* [What the exercise asks] Below are lines of data; restate word for word those running from the line containing "- now rewrite strip_newline." to the line containing "Lemma strip_no_match (t", inclusive, and no others.

* [Data for analysis]
(** A quote-free text [x] in front of [y] is kept, provided no match can
    start inside [x] and reach into [y]. *)
Lemma strip_app_free (x y : string) :
  has_quote x = false ->
  (forall c x', has_quote (String c x') = false ->
     String.prefix marker_open (String c (x' ++ y)) = false) ->
  strip_go 0 (x ++ y) = x ++ strip_go 0 y.
Proof.
  intros Hx Hy. induction x as [|c x IH]; [reflexivity|].
  rewrite sapp_cons, strip_go_0_cons. unfold marker_match.
  rewrite (Hy c x Hx). rewrite IH; [reflexivity|].
  rewrite has_quote_cons in Hx. destruct (ascii_dec c quote); [discriminate|exact Hx].
Qed.

(** Walks a concrete prefix pattern against [String c (x ++ y)], one byte
    of the quote-free [x] at a time. *)
Ltac no_marker_straddle Hq :=
  repeat match goal with
  | |- String.prefix (String ?p ?P) (String ?c (?x ++ ?y)) = false =>
      rewrite prefix_cons;
      destruct (ascii_dec p c) as [<-|]; [|reflexivity];
      rewrite has_quote_cons in Hq;
      destruct (ascii_dec p quote) as [_|Hpq]; [discriminate Hq|];
      first [ exfalso; apply Hpq; reflexivity
            | clear Hpq; destruct x as [|? x]; cbn [String.append]; [try reflexivity|] ]
  end.

Lemma marker_straddle_open (c : ascii) (x r : string) :
  has_quote (String c x) = false ->
  String.prefix marker_open (String c (x ++ marker_open ++ r)) = false.
Proof.
  intros Hq. unfold marker_open. cbn [String.append].
  no_marker_straddle Hq.
Qed.

Lemma marker_straddle_newline (c : ascii) (x r : string) :
  has_quote (String c x) = false ->
  String.prefix marker_open (String c (x ++ String newline r)) = false.
Proof.
  intros Hq. unfold marker_open. cbn [String.append].
  no_marker_straddle Hq.
Qed.

Lemma lql_app_newline (r rest : string) :
  has_char newline r = false ->
  last_quote_line (r ++ String newline rest) = last_quote_line r.
Proof.
  induction r as [|c r IH]; intros Hr.
  - change ("" ++ String newline rest) with (String newline rest).
    rewrite lql_cons. destruct (ascii_dec newline newline); [reflexivity|contradiction].
  - rewrite sapp_cons, !lql_cons. rewrite has_char_cons in Hr.
    destruct (ascii_dec c newline); [discriminate|]. now rewrite IH.
Qed.

Lemma lql_lt (r : string) (n : nat) : last_quote_line r = Some n -> n < String.length r.
Proof.
  revert n. induction r as [|c r IH]; intros n H; [discriminate|].
  rewrite lql_cons in H. simpl.
  destruct (ascii_dec c newline); [discriminate|].
  destruct (last_quote_line r) as [n'|].
  - injection H as <-. specialize (IH n' eq_refl). lia.
  - destruct (ascii_dec c quote); [injection H as <-; lia|discriminate].
Qed.

Lemma lql_none_free (r : string) :
  has_char newline r = false -> last_quote_line r = None -> has_quote r = false.
Proof.
  induction r as [|c r IH]; intros Hr H; [reflexivity|].
  rewrite lql_cons in H. rewrite has_char_cons in Hr. rewrite has_quote_cons.
  destruct (ascii_dec c newline); [discriminate|].
  destruct (last_quote_line r); [discriminate|].
  destruct (ascii_dec c quote); [discriminate|]. now apply IH.
Qed.

Lemma lql_after_free (r : string) (n : nat) :
  has_char newline r = false -> last_quote_line r = Some n ->
  has_quote (drop (S n) r) = false.
Proof.
  revert n. induction r as [|c r IH]; intros n Hr H; [discriminate|].
  rewrite lql_cons in H. rewrite has_char_cons in Hr.
  destruct (ascii_dec c newline); [discriminate|].
  destruct (last_quote_line r) as [n'|] eqn:E.
  - injection H as <-. exact (IH n' Hr eq_refl).
  - destruct (ascii_dec c quote); [|discriminate]. injection H as <-.
    simpl. now apply lql_none_free.
Qed.

Lemma strip_newline (rest : string) :
  strip_go 0 (String newline rest) = String newline (strip_go 0 rest).
Proof. reflexivity. Qed.

Lemma strip_marker_line_aux (a r rest : string) (n : nat) :
  has_quote a = false -> has_char newline r = false -> last_quote_line r = Some n ->
  strip_go 0 (a ++ marker_open ++ r ++ String newline rest)
  = a ++ drop (S n) r ++ String newline (strip_go 0 rest).
Proof.
  intros Ha Hr Hn.
  rewrite strip_app_free by (exact Ha || (intros; apply marker_straddle_open; assumption)).
  f_equal.
  assert (Hm : marker_match (marker_open ++ r ++ String newline rest)
               = Some (S (10 + S n))).
  { unfold marker_match. rewrite prefix_app_self, drop_app_length, lql_app_newline, Hn
      by exact Hr.
    reflexivity. }
  rewrite (strip_at_match _ _ Hm).
  change (S (10 + S n)) with (String.length marker_open + S n).
  rewrite drop_add, drop_app_length, drop_app by (apply lql_lt in Hn; lia).
  rewrite strip_app_free.
  - now rewrite strip_newline.
  - exact (lql_after_free r n Hr Hn).
  - intros. apply marker_straddle_newline. assumption.
Qed.


(* ------------------------------------------------------------------ *)
(** ** Running the per-file rewrite a second time *)

(** no regexp match starts anywhere in [t] *)
Definition no_match (t : string) : Prop := forall j, marker_match (drop j t) = None.

Lemma drop_nil (j : nat) : drop j "" = "".
Proof. destruct j; reflexivity. Qed.

Lemma slength_drop (n : nat) (s : string) :
  String.length (drop n s) = String.length s - n.
Proof.
  revert s. induction n as [|n IH]; intros [|c s]; simpl; try lia. apply IH.
Qed.

Lemma marker_match_len (s : string) (m : nat) :
  marker_match s = Some m -> 11 < m /\ m <= String.length s.
Proof.
  unfold marker_match. destruct (String.prefix marker_open s) eqn:P; [|discriminate].
  destruct (last_quote_line (drop (String.length marker_open) s)) as [n|] eqn:E;
    [|discriminate].
  intros H. injection H as <-. apply lql_lt in E. rewrite slength_drop in E.
  apply prefix_length in P. change (String.length marker_open) with 11 in *. lia.
Qed.

Lemma strip_no_match (t : string) : no_match t -> strip_go 0 t = t.
Proof.
  induction t as [|c t IH]; intros H; [reflexivity|].
  pose proof (H 0) as H0. cbn [drop] in H0.
  rewrite strip_go_0_cons, H0. f_equal. apply IH. intros j. exact (H (S j)).
Qed.

Lemma prefix_app_l (k x y : string) :
  String.prefix k x = true -> String.prefix k (x ++ y) = true.
Proof.
  revert x. induction k as [|a k IH]; intros x H; [apply prefix_nil|].
  destruct x as [|c x]; [discriminate|]. rewrite sapp_cons, prefix_cons.
  rewrite prefix_cons in H. destruct (ascii_dec a c); [now apply IH|discriminate].
Qed.

Lemma prefix_app_long (k x y : string) :
  String.length k <= String.length x -> String.prefix k (x ++ y) = String.prefix k x.
Proof.
  revert x. induction k as [|a k IH]; intros x H; [now rewrite !prefix_nil|].
  destruct x as [|c x]; simpl in H; [lia|]. rewrite sapp_cons, !prefix_cons.
  destruct (ascii_dec a c); [apply IH; lia|reflexivity].
Qed.

Lemma prefix_split (k x y : string) :
  String.prefix k (x ++ y) = true -> String.length x < String.length k ->
  String.prefix (drop (String.length x) k) y = true.
Proof.
  revert k. induction x as [|c x IH]; intros k H Hl; [exact H|].
  destruct k as [|a k]; simpl in Hl; [lia|].
  rewrite sapp_cons, prefix_cons in H. destruct (ascii_dec a c); [|discriminate].
  simpl. apply IH; [exact H|lia].
Qed.

Lemma prefix_has_char (a : ascii) (k t : string) :
  String.prefix k t = true -> has_char a k = true -> has_char a t = true.
Proof.
  revert t. induction k as [|b k IH]; intros t H Hk; [discriminate|].
  destruct t as [|c t]; [discriminate|].
  rewrite prefix_cons in H. destruct (ascii_dec b c) as [<-|]; [|discriminate].
  rewrite has_char_cons in Hk |- *. destruct (ascii_dec b a); [reflexivity|].
  now apply IH.
Qed.

Lemma marker_tail_quote (n : nat) : n < 11 -> has_quote (drop n marker_open) = true.
Proof. intros H. do 11 (destruct n as [|n]; [reflexivity|]). lia. Qed.

Lemma prefix_marker_short (x y : string) :
  has_quote y = false -> String.length x <= 10 ->
  String.prefix marker_open (x ++ y) = false.
Proof.
  intros Hy Hx. destruct (String.prefix marker_open (x ++ y)) eqn:P; [|reflexivity].
  apply prefix_split in P; [|change (String.length marker_open) with 11; lia].
  pose proof (prefix_has_char quote _ _ P (marker_tail_quote (String.length x) ltac:(lia))) as H.
  unfold has_quote in Hy. congruence.
Qed.

Lemma no_match_free (t : string) : has_quote t = false -> no_match t.
Proof.
  intros Ht j. unfold marker_match.
  destruct (String.prefix marker_open (drop j t)) eqn:P; [|reflexivity].
  exfalso. pose proof (prefix_has_char quote _ _ P eq_refl) as H.
  rewrite (has_char_drop quote j t Ht) in H. discriminate.
Qed.

Lemma lql_app_some (x w : string) (n : nat) :
  has_char newline x = false -> last_quote_line w = Some n ->
  exists n', last_quote_line (x ++ w) = Some n'.
Proof.
  intros Hx Hw. induction x as [|c x IH]; [exists n; exact Hw|].
  rewrite has_char_cons in Hx. destruct (ascii_dec c newline); [discriminate|].
  destruct (IH Hx) as [n' E]. exists (S n'). rewrite sapp_cons, lql_cons, E.
  destruct (ascii_dec c newline); [contradiction|reflexivity].
Qed.

Lemma lql_drop_some (k : nat) (s : string) (n : nat) :
  has_char newline s = false -> last_quote_line (drop k s) = Some n ->
  exists n', last_quote_line s = Some n'.
Proof.
  revert s n. induction k as [|k IH]; intros s n Hs H; [exists n; exact H|].
  destruct s as [|c s]; [rewrite drop_nil in H; discriminate|].
  change (drop (S k) (String c s)) with (drop k s) in H.
  rewrite has_char_cons in Hs. destruct (ascii_dec c newline); [discriminate|].
  destruct (IH s n Hs H) as [n' E]. exists (S n'). rewrite lql_cons, E.
  destruct (ascii_dec c newline); [contradiction|reflexivity].
Qed.

(** the first match of a line, if any *)
Lemma strip_first (l : string) :
  (no_match l /\ strip_go 0 l = l) \/
  exists u w m, l = u ++ w /\ marker_match w = Some (S m) /\
    (forall j, j < String.length u -> marker_match (drop j l) = None) /\
    strip_go 0 l = u ++ strip_go 0 (drop (S m) w).
Proof.
  induction l as [|c l IH].
  - left. split; [intros j; now rewrite drop_nil|reflexivity].
  - destruct (marker_match (String c l)) as [[|m]|] eqn:E.
    + apply marker_match_len in E. lia.
    + right. exists "", (String c l), m. split; [reflexivity|]. split; [exact E|].
      split; [intros j Hj; simpl in Hj; lia|]. exact (strip_at_match _ _ E).
    + rewrite strip_go_0_cons, E.
      destruct IH as [[Hn Hs]|(u & w & m & -> & Hm & Hb & Hs)].
      * left. split; [|now rewrite Hs]. intros [|j]; [exact E|exact (Hn j)].
      * right. exists (String c u), w, m. split; [reflexivity|]. split; [exact Hm|].
        split; [|now rewrite Hs].
        intros [|j] Hj; [exact E|]. exact (Hb j ltac:(simpl in Hj; lia)).
Qed.

(** on one line, no match is left after stripping *)
Lemma strip_line_no_match (l : string) :
  has_char newline l = false -> no_match (strip_go 0 l).
Proof.
  intros Hl. destruct (strip_first l) as [[Hn Hs]|(u & w & m & -> & Hm & Hb & Hs)].
  { rewrite Hs. exact Hn. }
  rewrite Hs. rewrite has_char_app in Hl. apply orb_false_iff in Hl as [Hu Hw].
  unfold marker_match in Hm.
  destruct (String.prefix marker_open w) eqn:Pw; [|discriminate].
  destruct (last_quote_line (drop (String.length marker_open) w)) as [n|] eqn:Ew;
    [|discriminate].
  injection Hm as Hm.
  assert (Em : S m = String.length marker_open + S n)
    by (change (String.length marker_open) with 11 in *; lia).
  rewrite Em, drop_add.
  set (after := drop (S n) (drop (String.length marker_open) w)).
  assert (Hafter : has_quote after = false)
    by exact (lql_after_free _ n (has_char_drop _ _ _ Hw) Ew).
  rewrite (strip_no_match after (no_match_free after Hafter)).
  intros j. destruct (Nat.lt_ge_cases j (String.length u)) as [Hj|Hj].
  - rewrite drop_app by lia. unfold marker_match.
    destruct (String.prefix marker_open (drop j u ++ after)) eqn:P; [|reflexivity].
    exfalso.
    destruct (Nat.le_gt_cases (String.length (drop j u)) 10) as [Hs'|Hs'].
    + rewrite prefix_marker_short in P by assumption. discriminate.
    + rewrite prefix_app_long in P by (change (String.length marker_open) with 11; lia).
      specialize (Hb j Hj). rewrite drop_app in Hb by lia.
      unfold marker_match in Hb. rewrite (prefix_app_l _ _ w P) in Hb.
      rewrite drop_app in Hb by (change (String.length marker_open) with 11; lia).
      destruct (lql_drop_some _ _ _ Hw Ew) as [n' Ew'].
      destruct (lql_app_some (drop (String.length marker_open) (drop j u)) w n'
                  (has_char_drop _ _ _ (has_char_drop _ _ _ Hu)) Ew') as [n'' E''].
      rewrite E'' in Hb. discriminate.
  - replace j with (String.length u + (j - String.length u)) by lia.
    rewrite drop_add, drop_app_length.
    exact (no_match_free after Hafter (j - String.length u)).
Qed.

Lemma prefix_newline_false (k rest : string) :
  has_char newline k = false -> k <> "" -> String.prefix k (String newline rest) = false.
Proof.
  intros Hk Hne. destruct k as [|a k]; [congruence|].
  rewrite prefix_cons. rewrite has_char_cons in Hk.
  destruct (ascii_dec a newline); [discriminate|reflexivity].
Qed.

(** a match never reaches past the end of its line *)
Lemma marker_match_line (x rest : string) :
  has_char newline x = false ->
  marker_match (x ++ String newline rest) = marker_match x.
Proof.
  intros Hx. unfold marker_match.
  destruct (Nat.le_gt_cases (String.length marker_open) (String.length x)) as [Hl|Hl].
  - rewrite prefix_app_long by exact Hl.
    destruct (String.prefix marker_open x); [|reflexivity].
    rewrite drop_app by exact Hl.
    rewrite lql_app_newline by (apply has_char_drop; exact Hx).
    reflexivity.
  - replace (String.prefix marker_open x) with false.
    2:{ destruct (String.prefix marker_open x) eqn:P; [|reflexivity].
        apply prefix_length in P. lia. }
    destruct (String.prefix marker_open (x ++ String newline rest)) eqn:P; [|reflexivity].
    apply prefix_split in P; [|exact Hl].
    assert (Hq : has_quote (drop (String.length x) marker_open) = true)
      by (apply marker_tail_quote; change (String.length marker_open) with 11 in Hl; exact Hl).
    rewrite prefix_newline_false in P; [discriminate| |].
    + apply has_char_drop. reflexivity.
    + intros E. rewrite E in Hq. discriminate.
Qed.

* [Written solution]
  - now rewrite strip_newline.
  - exact (lql_after_free r n Hr Hn).
  - intros. apply marker_straddle_newline. assumption.
Qed.


(* ------------------------------------------------------------------ *)
(** ** Running the per-file rewrite a second time *)

(** no regexp match starts anywhere in [t] *)
Definition no_match (t : string) : Prop := forall j, marker_match (drop j t) = None.

Lemma drop_nil (j : nat) : drop j "" = "".
Proof. destruct j; reflexivity. Qed.

Lemma slength_drop (n : nat) (s : string) :
  String.length (drop n s) = String.length s - n.
Proof.
  revert s. induction n as [|n IH]; intros [|c s]; simpl; try lia. apply IH.
Qed.

Lemma marker_match_len (s : string) (m : nat) :
  marker_match s = Some m -> 11 < m /\ m <= String.length s.
Proof.
  unfold marker_match. destruct (String.prefix marker_open s) eqn:P; [|discriminate].
  destruct (last_quote_line (drop (String.length marker_open) s)) as [n|] eqn:E;
    [|discriminate].
  intros H. injection H as <-. apply lql_lt in E. rewrite slength_drop in E.
  apply prefix_length in P. change (String.length marker_open) with 11 in *. lia.
Qed.

Lemma strip_no_match (t : string) : no_match t -> strip_go 0 t = t.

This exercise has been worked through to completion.